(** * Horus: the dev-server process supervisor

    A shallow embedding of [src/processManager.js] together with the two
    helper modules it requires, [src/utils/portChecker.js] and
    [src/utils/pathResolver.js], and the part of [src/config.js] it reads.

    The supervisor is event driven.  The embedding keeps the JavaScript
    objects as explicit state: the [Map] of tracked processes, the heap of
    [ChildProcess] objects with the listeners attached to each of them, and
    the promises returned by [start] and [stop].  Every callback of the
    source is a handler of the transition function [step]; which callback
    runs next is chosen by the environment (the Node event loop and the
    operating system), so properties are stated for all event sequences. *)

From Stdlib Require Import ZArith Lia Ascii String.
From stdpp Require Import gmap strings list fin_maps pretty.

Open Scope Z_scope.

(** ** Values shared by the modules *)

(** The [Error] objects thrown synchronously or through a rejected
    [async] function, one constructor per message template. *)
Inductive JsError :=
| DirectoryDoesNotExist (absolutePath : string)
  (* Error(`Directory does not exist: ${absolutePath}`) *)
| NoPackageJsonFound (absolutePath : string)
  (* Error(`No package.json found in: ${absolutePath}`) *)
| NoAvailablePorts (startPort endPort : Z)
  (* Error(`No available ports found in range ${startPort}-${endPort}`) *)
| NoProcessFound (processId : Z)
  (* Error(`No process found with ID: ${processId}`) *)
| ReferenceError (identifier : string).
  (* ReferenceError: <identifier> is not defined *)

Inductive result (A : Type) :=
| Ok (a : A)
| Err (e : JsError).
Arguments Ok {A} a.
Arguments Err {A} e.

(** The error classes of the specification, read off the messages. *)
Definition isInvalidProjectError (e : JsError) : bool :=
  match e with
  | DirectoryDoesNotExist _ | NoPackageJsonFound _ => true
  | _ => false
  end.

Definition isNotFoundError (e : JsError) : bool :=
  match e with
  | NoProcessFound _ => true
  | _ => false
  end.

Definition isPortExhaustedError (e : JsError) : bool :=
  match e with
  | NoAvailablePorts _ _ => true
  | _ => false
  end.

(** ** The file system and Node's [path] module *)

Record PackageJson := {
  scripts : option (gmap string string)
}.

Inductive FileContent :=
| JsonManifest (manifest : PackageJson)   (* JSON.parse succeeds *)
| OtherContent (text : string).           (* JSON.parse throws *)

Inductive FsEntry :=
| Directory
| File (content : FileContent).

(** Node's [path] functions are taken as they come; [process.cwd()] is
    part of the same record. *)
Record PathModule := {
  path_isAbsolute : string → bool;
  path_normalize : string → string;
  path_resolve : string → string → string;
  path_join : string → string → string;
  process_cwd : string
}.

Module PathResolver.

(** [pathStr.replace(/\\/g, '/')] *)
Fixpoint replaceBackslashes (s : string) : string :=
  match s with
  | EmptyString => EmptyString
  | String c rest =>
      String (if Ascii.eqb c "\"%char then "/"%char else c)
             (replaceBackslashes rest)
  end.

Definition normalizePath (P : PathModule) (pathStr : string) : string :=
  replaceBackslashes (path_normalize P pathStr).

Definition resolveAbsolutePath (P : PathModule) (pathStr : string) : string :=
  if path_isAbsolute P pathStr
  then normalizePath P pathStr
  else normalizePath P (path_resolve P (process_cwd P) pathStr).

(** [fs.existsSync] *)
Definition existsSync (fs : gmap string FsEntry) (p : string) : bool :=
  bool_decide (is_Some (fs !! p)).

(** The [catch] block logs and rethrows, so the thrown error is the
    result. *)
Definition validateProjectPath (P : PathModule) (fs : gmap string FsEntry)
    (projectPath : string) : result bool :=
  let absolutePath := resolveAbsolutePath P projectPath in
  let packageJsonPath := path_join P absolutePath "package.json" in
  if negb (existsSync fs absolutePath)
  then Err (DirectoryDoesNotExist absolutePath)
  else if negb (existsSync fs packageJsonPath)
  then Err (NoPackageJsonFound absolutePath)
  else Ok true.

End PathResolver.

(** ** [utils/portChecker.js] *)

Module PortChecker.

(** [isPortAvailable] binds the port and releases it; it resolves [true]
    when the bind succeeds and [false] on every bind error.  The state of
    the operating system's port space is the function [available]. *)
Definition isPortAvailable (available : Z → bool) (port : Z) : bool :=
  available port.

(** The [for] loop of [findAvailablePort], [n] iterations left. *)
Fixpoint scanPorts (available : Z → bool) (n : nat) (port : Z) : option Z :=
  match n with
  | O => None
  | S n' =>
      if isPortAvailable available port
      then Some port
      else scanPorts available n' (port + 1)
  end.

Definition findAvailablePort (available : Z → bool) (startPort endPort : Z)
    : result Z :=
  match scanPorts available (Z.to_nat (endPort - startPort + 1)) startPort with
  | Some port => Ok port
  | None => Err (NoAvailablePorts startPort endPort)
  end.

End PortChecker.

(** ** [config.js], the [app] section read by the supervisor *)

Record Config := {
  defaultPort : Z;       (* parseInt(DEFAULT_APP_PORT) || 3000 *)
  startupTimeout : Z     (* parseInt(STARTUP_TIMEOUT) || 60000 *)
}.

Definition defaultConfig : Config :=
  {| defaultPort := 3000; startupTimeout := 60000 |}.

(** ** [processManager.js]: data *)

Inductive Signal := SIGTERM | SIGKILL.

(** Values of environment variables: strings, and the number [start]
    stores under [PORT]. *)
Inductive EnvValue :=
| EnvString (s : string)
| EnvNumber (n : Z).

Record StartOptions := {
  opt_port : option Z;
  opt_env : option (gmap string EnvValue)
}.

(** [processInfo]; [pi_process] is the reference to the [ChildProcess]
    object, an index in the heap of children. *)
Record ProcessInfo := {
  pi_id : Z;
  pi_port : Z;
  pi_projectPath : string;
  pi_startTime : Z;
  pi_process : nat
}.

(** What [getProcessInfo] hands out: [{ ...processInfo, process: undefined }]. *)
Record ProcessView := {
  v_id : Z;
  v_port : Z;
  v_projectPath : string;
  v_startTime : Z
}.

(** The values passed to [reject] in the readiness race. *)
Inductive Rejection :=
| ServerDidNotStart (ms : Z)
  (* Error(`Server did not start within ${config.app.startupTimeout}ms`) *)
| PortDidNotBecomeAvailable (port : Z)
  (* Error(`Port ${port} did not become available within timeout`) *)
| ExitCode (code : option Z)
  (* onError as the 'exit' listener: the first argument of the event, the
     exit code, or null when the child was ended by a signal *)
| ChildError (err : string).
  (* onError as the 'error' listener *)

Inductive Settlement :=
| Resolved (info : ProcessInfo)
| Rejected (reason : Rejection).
▬▬▬
● **To do**
How many lines in the records above contain the word "pathStr"? Answer with the number only.

● **Solution to the problem**
7